I wonder if, had the Iowas hung around through the 1990s, they would have replaced the 5" fire control gear with the digital-computerized systems used on contemporary surface combatants? (Or maybe even have gotten Mk. 45 guns, simply to make the logistics easier?)
I'm not sure. I know that there were plans to replace the Mk 8 systems with digital computers, primarily so they could use more types of shells. I don't remember hearing anything about the Mk 1As from that source, and could see it going either way. On one hand, you can completely scrap the electromechanical systems, and you've presumably done the work to integrate the computer system with synchros and stuff. On the other, it is more money, and the main reason for the replacement was the aforementioned cam issue. As for replacing the 5"/38s, no chance. That's a big, big change, which wouldn't integrate well with the ships as built. The 5" magazines are way in the bowels of the ship, and you'd need to design an entirely new handling path for the new gun. Or limit magazine space to the handling room, which I don't think is feasible.
So the Iowas had 2-3 5" turrets for each director, while the Atlantas had 4? I really wish it was possible to read what actually using those was like in practice. Were directors assigned a field of fire? Did they overlap?

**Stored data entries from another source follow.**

(* ===== verification/RelayCrypt.v ===== *)
(** * RelayCrypt: the cryptography of relay cells

    [tor-proto/src/crypto/cell.rs] with its two layer implementations, [crypto/cell/tor1.rs] (a
    stream cipher and a running digest) and [crypto/cell/cgo.rs] (Counter Galois Onion), and the
    responder layers of [client/circuit/handshake.rs].  The ciphers, the digest and the universal
    hash are other crates: they are type classes, whose laws are what those crates document.
    A cell body is a list of [CELL_DATA_LEN] bytes.  The layer traits are type classes; a relay
    layer and the client layer that shares its keys are related by [OutboundPair] and
    [InboundPair], against which the theorems about whole circuits are proved. *)

From S2P Require Import Prelude Bytes RelayMsg Sendme.

(** ** The layer interfaces *)

(** Both directions return the layer afterwards and the new body; a tag says that the cell is
    addressed to the layer. *)
Class InboundRelayLayer (L : Type) : Type := {
  originate : Z → list Z → L → res ProtoError (L * list Z * SendmeTag);
  encrypt_inbound : Z → list Z → L → res ProtoError (L * list Z);
}.
Class OutboundRelayLayer (L : Type) : Type :=
  decrypt_outbound : Z → list Z → L → res ProtoError (L * list Z * option SendmeTag).
Class OutboundClientLayer (L : Type) : Type := {
  originate_for : Z → list Z → L → res ProtoError (L * list Z * SendmeTag);
  encrypt_outbound : Z → list Z → L → res ProtoError (L * list Z);
}.
Class InboundClientLayer (L : Type) : Type :=
  decrypt_inbound : Z → list Z → L → res ProtoError (L * list Z * option SendmeTag).

#[export] Hint Mode InboundRelayLayer ! : typeclass_instances.
#[export] Hint Mode OutboundRelayLayer ! : typeclass_instances.
#[export] Hint Mode OutboundClientLayer ! : typeclass_instances.
#[export] Hint Mode InboundClientLayer ! : typeclass_instances.
Arguments decrypt_outbound : simpl never.
Arguments decrypt_inbound : simpl never.

(** ** The layers of a circuit *)

Section client_crypt.
Context {L : Type}.
(* ===== verification/Cwnd.v ===== *)
(** * Cwnd: congestion control parameters, state and window

    [tor-proto/src/congestion/params.rs] and the first half of
    [tor-proto/src/congestion.rs].  All quantities are [u32] unless said otherwise; a
    [Percentage<u32>] is the number of percent. *)

From S2P Require Import Prelude Bytes RelayMsg RelayCell Sendme.

(** ** Parameters *)

Record FixedWindowParams : Type := mkFixedWindowParams {
  circ_window_start : Z; circ_window_min : Z; circ_window_max : Z }.

Record VegasQueueParams : Type := mkVegasQueueParams {
  alpha : Z; beta : Z; delta : Z; gamma : Z; ss_cwnd_cap : Z }.

Record VegasParams : Type := mkVegasParams {
  cell_in_queue_params : VegasQueueParams;
  ss_cwnd_max : Z;
  cwnd_full_gap : Z;
  cwnd_full_min_pct : Z;
  cwnd_full_per_cwnd : Z }.

Inductive Algorithm : Type :=
| AlgFixedWindow (p : FixedWindowParams)
| AlgVegas (p : VegasParams).

Definition compatible_with_cgo (a : Algorithm) : bool :=
  match a with AlgFixedWindow _ => false | AlgVegas _ => true end.

Record RoundTripEstimatorParams : Type := mkRttParams {
  ewma_cwnd_pct : Z; ewma_max : Z; ewma_ss_max : Z; rtt_reset_pct : Z }.

Record CongestionWindowParams : Type := mkCwndParams {
  cwnd_init : Z;
  cwnd_inc_pct_ss : Z;
  cwnd_inc : Z;
  cwnd_inc_rate : Z;
  cwnd_min : Z;
  cwnd_max : Z;
  cp_sendme_inc : Z }.

Definition set_sendme_inc (inc : Z) (p : CongestionWindowParams) : CongestionWindowParams :=
  mkCwndParams (cwnd_init p) (cwnd_inc_pct_ss p) (cwnd_inc p) (cwnd_inc_rate p) (cwnd_min p)
    (cwnd_max p) inc.

Record CongestionControlParams : Type := mkCCParams {
  cc_alg : Algorithm;
  fixed_window_params : FixedWindowParams;
  cwnd_params : CongestionWindowParams;
  rtt_params : RoundTripEstimatorParams }.

Definition is_enabled (p : CongestionControlParams) : bool :=
  match cc_alg p with AlgFixedWindow _ => false | AlgVegas _ => true end.

Definition use_fallback_alg (p : CongestionControlParams) : CongestionControlParams :=
  mkCCParams (AlgFixedWindow (fixed_window_params p)) (fixed_window_params p) (cwnd_params p)
    (rtt_params p).

(** [inc] is a [u8]. *)
Definition is_sendme_inc_valid (inc : Z) (params : CongestionControlParams) : bool :=
  if inc =? 0 then false
  else
    let inc_consensus := cp_sendme_inc (cwnd_params params) in
    if (saturating_add u32_max inc_consensus 1 <? inc) || (inc <? saturating_sub inc_consensus 1)
    then false else true.

(** ** Signals and state *)

Record CongestionSignals : Type := mkSignals {
  channel_blocked : bool; channel_outbound_size : Z }.

(** The size is a [usize]; [as u32] keeps its low bits. *)
Definition CongestionSignals_new (channel_blocked : bool) (channel_outbound_size : Z) :
    CongestionSignals :=
  mkSignals channel_blocked (wrap u32_max (saturating_add usize_max channel_outbound_size 0)).

Inductive State : Type := SlowStart | Steady.

Definition in_slow_start (s : State) : bool :=
  match s with SlowStart => true | Steady => false end.

(** ** Congestion window *)

Record CongestionWindow : Type := mkCwnd {
  cw_params : CongestionWindowParams; cw_value : Z; cw_is_full : bool }.

Definition CongestionWindow_new (params : CongestionWindowParams) : CongestionWindow :=
  mkCwnd params (cwnd_init params) false.

Section cwnd.
Context {E : Type}.
Implicit Types c : CongestionWindow.

Definition cw_get c : Z := cw_value c.
Definition cw_increment c : Z := cwnd_inc (cw_params c).
Definition cw_increment_rate c : Z := cwnd_inc_rate (cw_params c).
Definition cw_min c : Z := cwnd_min (cw_params c).
Definition sendme_inc c : Z := cp_sendme_inc (cw_params c).

Definition cw_set (value : Z) c : CongestionWindow := mkCwnd (cw_params c) value (cw_is_full c).

Definition cw_dec c : CongestionWindow :=
  cw_set (Z.max (saturating_sub (cw_value c) (cw_increment c)) (cwnd_min (cw_params c))) c.

Definition cw_inc c : CongestionWindow :=
  cw_set (Z.min (saturating_add u32_max (cw_value c) (cw_increment c)) (cwnd_max (cw_params c))) c.

Definition update_rate (state : State) c : res E Z :=
  if in_slow_start state then Ok 1
  else
    a ← umul u32_max (cw_increment_rate c) (sendme_inc c);
    h ← udiv a 2;
    n ← uadd u32_max (cw_get c) h;
    d ← umul u32_max (cw_increment_rate c) (sendme_inc c);
    udiv n d.

Definition reset_full c : CongestionWindow := mkCwnd (cw_params c) (cw_value c) false.

Definition sendme_per_cwnd c : res E Z :=
  h ← udiv (sendme_inc c) 2;
  n ← uadd u32_max (cw_get c) h;
  udiv n (sendme_inc c).

(** The window after the call and the increment. *)
Definition rfc3742_ss_inc (ss_cap : Z) c : res E (CongestionWindow * Z) :=
  inc ← (if cw_get c <=? ss_cap then
           a ← umul u32_max (cwnd_inc_pct_ss (cw_params c)) (sendme_inc c);
           b ← uadd u32_max a 50;
           udiv b 100
         else
           a ← umul u32_max (sendme_inc c) ss_cap;
           n ← uadd u32_max a (cw_get c);
           d ← umul u32_max (cw_get c) 2;
           q ← udiv n d;
           Ok (Z.max q 1));
  v ← uadd u32_max (cw_value c) inc;
  Ok (cw_set v c, inc).

Definition eval_fullness (inflight full_gap full_minpct : Z) c : res E CongestionWindow :=
  g ← umul u32_max (sendme_inc c) full_gap;
  l ← uadd u32_max inflight g;
  if cw_get c <=? l then Ok (mkCwnd (cw_params c) (cw_value c) true)
  else
    a ← umul u32_max 100 inflight;
    b ← umul u32_max full_minpct (cw_get c);
    if a <? b then Ok (mkCwnd (cw_params c) (cw_value c) false) else Ok c.
End cwnd.

(** ** Consensus ranges (tor-netdir/src/params.rs) *)

Definition cwnd_params_ok (p : CongestionWindowParams) : Prop :=
  31 ≤ cwnd_init p ≤ 10000 ∧ 1 ≤ cwnd_inc_pct_ss p ≤ 500 ∧ 1 ≤ cwnd_inc p ≤ 1000 ∧
  1 ≤ cwnd_inc_rate p ≤ 250 ∧ 31 ≤ cwnd_min p ≤ 1000 ∧ 500 ≤ cwnd_max p ≤ 2147483647 ∧
  1 ≤ cp_sendme_inc p ≤ 254.

(** A cap on the window under which the [u32] products of the window cannot overflow:
    4294967295 / 255, the largest percentage it is multiplied with. *)
Definition cwnd_cap : Z := 16000000.

Lemma update_rate_ok {E} state c :
  cwnd_params_ok (cw_params c) → 0 ≤ cw_value c ≤ cwnd_cap →
  ∃ n, update_rate (E:=E) state c = Ok n ∧ 0 ≤ n ≤ cwnd_cap + 1.
Proof.
  intros (_ & _ & _ & Hr & _ & _ & Hs) Hv. unfold update_rate, cwnd_cap in *.
  destruct (in_slow_start state); [exists 1; split; [done|lia]|].
  unfold cw_increment_rate, sendme_inc, cw_get.
  set (m := cwnd_inc_rate (cw_params c) * cp_sendme_inc (cw_params c)).
  assert (1 ≤ m ≤ 63500) by (unfold m; nia).
  assert (Hh : 0 ≤ m / 2 ≤ m) by (split; [apply Z.div_pos; lia|apply Z.div_le_upper_bound; lia]).
  unfold u32_max. fold m. run_arith ltac:(fold m; lia). fold m.
  eexists. split; [done|]. split; [apply Z.div_pos; lia|]. apply Z.div_le_upper_bound; [lia|]. nia.
Qed.

Lemma sendme_per_cwnd_ok {E} c :
  cwnd_params_ok (cw_params c) → 0 ≤ cw_value c ≤ cwnd_cap →
  ∃ n, sendme_per_cwnd (E:=E) c = Ok n ∧ 0 ≤ n ≤ cw_value c + 1.
Proof.
  intros (_ & _ & _ & _ & _ & _ & Hs) Hv. unfold sendme_per_cwnd, sendme_inc, cw_get, cwnd_cap in *.
  set (i := cp_sendme_inc (cw_params c)) in *.
  assert (0 ≤ i / 2 ≤ i) by (split; [apply Z.div_pos; lia|apply Z.div_le_upper_bound; lia]).
  unfold u32_max. run_arith lia. eexists. split; [done|].
  split; [apply Z.div_pos; lia|]. apply Z.div_le_upper_bound; [lia|]. nia.
Qed.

There's so many interesting questions that descriptions and images can't answer.
It varied somewhat during the war. Throughout most of it, directors were assigned targets by the air defense officer (or whatever he was called). The director crew themselves weren't picking targets because they were busy operating the director. This method didn't work as well against the kamikazes, which was about the point when they started hooking Mk 51 directors up to the 5" mounts, allowing much faster reactions.
@echo: Original 1944 and 1949 instructions. Roughly, hold the director sights on the target until they stay there on their own (meaning the system has correctly measured the target speed), then fire. (Though if you specifically care about how they decided who shoots at who, the references in the CIC article might be more relevant.)
@tim shatz: Physics only cares about relative motion (including relative to the air, but this system does have a wind setting), so you do have a choice of what to define as "at rest" and measure the own ship, target and wind velocities from. This system seems to be designed as "water at rest" (allowing the own ship velocity to be automatically set) and that's the 1950s textbook way to do shore bombardment (they explicitly note that if you're in a current, the speed of a ground target by this definition is not zero), but I don't know if it was actually used that way.